Unter dem Schlagwort „Kuriositätenkiste“ stellt die Heidenheimer Zeitung zu den jeweiligen Bundesliga-Heimspielen des 1. FC Heidenheim Anekdoten vor, die mit dem jeweiligen Gegner zu tun haben. Den Auftakt macht eine Begebenheit mit Augsburgs Fußball-Legende Helmut Haller. (Der FCA ist am Sonntag, 1. September, zu Gast beim FCH/Voith-Arena, 15.30 Uhr.)
Lange bevor der FC Augsburg im Jahre 2011 in die Bundesliga aufstieg, gab es schon bekannte Spielerpersönlichkeiten aus der Fuggerstadt, die international Karriere machten. Bernd Schuster beispielsweise oder Helmut Haller. Letztgenannter gehörte zu den ersten deutschen Kickern, die im Ausland ihr Geld verdienten (FC Bologna und Juventus Turin). Doch bekannt geworden ist der schmächtige Haller, den sie im bayerischen Schwaben seiner spindeldürren Figur wegen „Hemad“ (Hemd) nannten, auch durch eine Randepisode des WM-Finales von 1966.

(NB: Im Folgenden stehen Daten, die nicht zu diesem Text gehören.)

(** X12.  The flags of a router are decided by which operations it has
    seen: it is closed exactly when [Close] was called, and [isOnline]
    holds exactly when [Start] was called and [Close] never was. *)
Theorem lifecycle_by_history (ops : list op) (s : Router) :
  run ops NewRouter = Done tt s ->
  closed s = existsb isClose ops /\
  isOnline s = existsb isStart ops && negb (existsb isClose ops).
Proof.
  intros H. destruct (run_flags ops NewRouter s wf_NewRouter H) as [Hc Ho].
  simpl in Hc, Ho. split; [done|]. unfold isOnline. rewrite Hc in *.
  destruct (existsb isClose ops); simpl.
  - by rewrite !andb_false_r.
  - by rewrite Ho, !andb_true_r.
Qed.

(** ** Dispatch to a given slot *)

(** X14.  [dispatchSlot] rejects an id outside [0, MaxSlotNum) with
    [ErrInvalidSlotId] and touches nothing.  For a valid id it forwards to
    that slot without a hash key: a slot that is not ready gives
    [SlotNotReady] and nothing happens; otherwise the one effect is the
    push of the request onto that slot's backend, with no is-migrated
    check even while the slot is migrating. *)
Theorem dispatchSlot_by_id (r : Request) (i : Z) (s : Router) :
  (i < 0 \/ Z.of_nat MaxSlotNum <= i ->
   dispatchSlot MaxSlotNum r i s = Done (Some ErrInvalidSlotId) s) /\
  (reachable s -> 0 <= i < Z.of_nat MaxSlotNum ->
   exists x, slots s !! Z.to_nat i = Some x /\
     (bc (backend x) = None \/ hold x = true ->
      dispatchSlot MaxSlotNum r i s = Done (Some SlotNotReady) s) /\
     (forall b, hold x = false -> bc (backend x) = Some b ->
      dispatchSlot MaxSlotNum r i s = Done None (record (EvPushBack b r) s))).
Proof.
  split.
  - intros Hi. unfold dispatchSlot.
    destruct (Z.ltb_spec i 0); [done|].
    destruct (Z.geb_spec i (Z.of_nat MaxSlotNum)); [done|]. lia.
  - intros Hr Hi.
    destruct (wf_lookup s i (reachable_wf s Hr) Hi) as (x & Hx & _).
    exists x. split; [done|].
    assert (E : dispatchSlot MaxSlotNum r i s = forward x r [] s).
    { unfold dispatchSlot.
      destruct (Z.ltb_spec i 0); [lia|].
      destruct (Z.geb_spec i (Z.of_nat MaxSlotNum)); [lia|]. simpl.
      unfold bind, slotRef. destruct (Z.ltb_spec i 0); [lia|]. by rewrite Hx. }
    rewrite E. split.
    + apply forward_not_ready.
    + intros b Hh Hb. unfold forward. rewrite Hh, Hb.
      by destruct (bc (migrate x)).
Qed.
(** [pattern in s]. *)
Fixpoint occurs (pattern s : str) : bool :=
  starts_with pattern s
  || match s with
     | [] => false
     | _ :: s' => occurs pattern s'
     end.

(** [piece * n]. *)
Fixpoint times (piece : str) (n : nat) : str :=
  match n with
  | O => []
  | S k => piece ++ times piece k
  end.

(** [sep.join(parts)]. *)
Fixpoint join (sep : str) (parts : list str) : str :=
  match parts with
  | [] => []
  | [p] => p
  | p :: ps => p ++ sep ++ join sep ps
  end.

(** [str(n)] for a non-negative integer. *)
Definition str_of_nat (n : nat) : str :=
  py (NilZero.string_of_uint (Nat.to_uint n)).

(** ** Configuration *)

Definition INDENT_SPACES : nat := 4.

Definition LEVEL_1_ANGLES : list nat := [150; 30; 270; 210; 90; 330].

(** ** LaTeX template sections *)

(** A raw triple-quoted block: a newline, then every line with its newline. *)
Definition raw_block (lines : list String.string) : str :=
  LF :: flat_map (fun l => py l ++ [LF]) lines.

Open Scope string_scope.

Definition LATEX_START_TEMPLATE : str :=
  raw_block [
    "\documentclass[11pt, a4paper]{article}";
    "\usepackage[a4paper, margin=1in]{geometry}";
    "\usepackage{tikz}";
    "\usepackage{fontspec}";
    "\usepackage[english]{babel}";
    "\usepackage{longtable} ";
    "\usepackage{booktabs}";
    String.EmptyString;
    "% Use Noto Sans for clean, modern look";
    "\babelfont{rm}{Noto Sans} ";
    String.EmptyString;
    "% FIXED: Loaded 'babel' library to prevent conflicts with TikZ syntax";
    "\usetikzlibrary{mindmap, trees, shadows, babel}";
    String.EmptyString;
    "\pagestyle{empty} ";
    String.EmptyString;
    "\begin{document}";
    "\centering";
    "\section*{Project Phases Mind Map}";
    String.EmptyString;
    "\begin{tikzpicture}[";
    "    mindmap,";
    "    grow cyclic, ";
    "    text=white,";
    "    concept color=blue!70!black, ";
    "    every node/.style={concept, minimum width=2.5cm, align=center, font=\large},";
    "    level 1 concept/.append style={";
    "        level distance=4cm, ";
    "        sibling angle=120, ";
    "        concept color=red!70, ";
    "        font=\Large\bfseries";
    "    },";
    "    level 2 concept/.append style={";
    "        level distance=3.5cm, ";
    "        sibling angle=60, ";
    "        concept color=orange!70,";
    "        font=\large\sffamily";
    "    },";
    "    level 3 concept/.append style={";
    "        level distance=3cm, ";
    "        sibling angle=45, ";
    "        concept color=green!70!black,";
    "        font=\small\sffamily";
    "    },";
    "]";
    String.EmptyString;
    "  % START OF TIKZ NODES"
  ].

Definition TIKZ_END : str :=
  raw_block [
    "  ; % End of the main node structure";
    String.EmptyString;
    "\end{tikzpicture}";
    String.EmptyString;
    "\vspace{0.5in}";
    "\footnotesize";
    "\textit{This mind map was generated from an indented text file using a Python script.}"
  ].

Definition LATEX_END : str :=
  raw_block [
    String.EmptyString;
    "\end{document}"
  ].


Close Scope string_scope.

(** ** Outline parser *)

Definition get_indentation_level (line : str) : nat :=
  let clean_line := replace [NBSP] [SPACE] line in
  let leading_spaces :=
    length clean_line - length (lstrip_chars [SPACE] clean_line) in
  leading_spaces / INDENT_SPACES.

Definition parse_line (line : str) : str * str :=
  let full_text := strip line in
  let parts := split_once (py " - ") full_text in
  let concept_text := strip (fst parts) in
  let description :=
    match snd parts with
    | Some rest => strip rest
    | None => []
    end in
  (concept_text, description).

(** ** Table renderer *)

(** One entry of [table_data]: a dict with the keys ['node'] and ['desc']. *)
Record item := Item { node : str; desc : str }.

Open Scope string_scope.

Definition table_head : list str :=
  map py [
    "\newpage";
    "\section*{Mind Map Node Descriptions}";
    "{\centering";
    "\begin{longtable}{@{} p{0.3\textwidth} p{0.6\textwidth} @{}}";
    "    \caption{Node Details and Descriptions} \label{tab:node_details} \\";
    "    \toprule";
    "    \textbf{Node Name} & \textbf{Description} \\";
    "    \midrule";
    "    \endfirsthead";
    String.EmptyString;
    "    \multicolumn{2}{c}";
    "    {\normalfont\textbf{\tablename~\thetable\ -- continued}} \\";
    "    \toprule";
    "    \textbf{Node Name} & \textbf{Description} \\";
    "    \midrule";
    "    \endhead"
  ].

Close Scope string_scope.

(** The escaping of one table cell: four [replace] calls in a row. *)
Definition escape_cell (s : str) : str :=
  replace [UNDERSCORE] (py "\_")
    (replace [PERCENT] (py "\%")
      (replace [AMPERSAND] (py "\&")
        (replace [BACKSLASH] (py "\textbackslash ") s))).

(** The row of one item. *)
Definition table_row (it : item) : str :=
  let node_name := escape_cell (node it) in
  let description := escape_cell (desc it) in
  py "    " ++ node_name ++ py " & " ++ description ++ py " \\".

Definition table_rows (data : list item) : list str := map table_row data.

Definition table_lines (data : list item) : list str :=
  table_head
  ++ flat_map (fun it => [table_row it; py "    \midrule"]) data
  ++ [py "    \bottomrule"; py "\end{longtable}"; py "}"].

Definition generate_latex_table (data : list item) : str :=
  [LF] ++ join [LF] (table_lines data) ++ [LF].

(** ** Tree markup emitter *)

(** The strings appended to [tikz_nodes], one constructor per [append] of
    the source, with the values the string is built from. *)
Inductive chunk :=
| Closing (depth brackets_to_close : nat)
| ChildGrow (depth angle : nat)
| Child (depth : nat)
| Concept (depth : nat) (safe_concept : str)
| Remaining (current_depth : nat).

Haller hatte die deutsche Mannschaft gegen Gastgeber England zwar in Führung geschossen, gehörte am Ende aber zu den Verlierern. Nicht zuletzt deshalb, weil ein gewisser Geoff Hurst mit dem sogenannten „Wembley-Tor“ die Entscheidung zugunsten Englands in der Verlängerung einleitete.
Wenn es schon keinen Pokal geben sollte, dann wollte sich Haller aber wenigstens ein anderes Souvenir sichern. Also schnappte er sich nach dem Abpfiff den Ball. Damals wurde das Spielgerät noch nicht nach jeder Unterbrechung ausgetauscht. Stattdessen rollte ein- und dieselbe Kugel die gesamten 120 Minuten lang über den „heiligen Rasen“.
Normalerweise trägt der Schiedsrichter nach Abpfiff den Ball vom Feld. Doch Haller überzeugte den Schweizer Unparteiischen Gottfried Dienst, dass das Spielgerät nach deutscher Tradition dem Verlierer des Finales zustehe. Mit dem malträtierten Objekt der Herstellermarke Slazenger unter dem Arm marschierte der Augsburger auf die Ehrentribüne und verbeugte sich vor der Queen – fast so, als wollte er „Dankeschön“ sagen.
Auch die siegestrunkenen Engländer machten Haller den Ball nicht mehr streitig. Beim WM-Abschlussfest ließ „HH“ noch Fußball-Prominenz wie Pele oder Bobby Moore auf seinem Souvenir unterschreiben und schenkte ihn dann nach der Heimkehr seinem Sohn Jürgen zum fünften Geburtstag.
Es dauerte eine Weile, bis die Engländer kapierten, welch fußball-historisches Utensil ihnen da durch die Lappen ging. Der dreifache Final-Torschütze Geoff Hurst fragte als Erster nach dessen Verbleib, nachdem er Fotos von Haller mit dem Ball unterm Arm gesehen hatte. Der Augsburger war auch diesmal nicht auf den Mund gefallen: Einer weiteren deutschen Tradition gemäß stehe der Ball dem Schützen des ersten Tores im Finale zu, wehrte er die Rückgabe-Forderung ab.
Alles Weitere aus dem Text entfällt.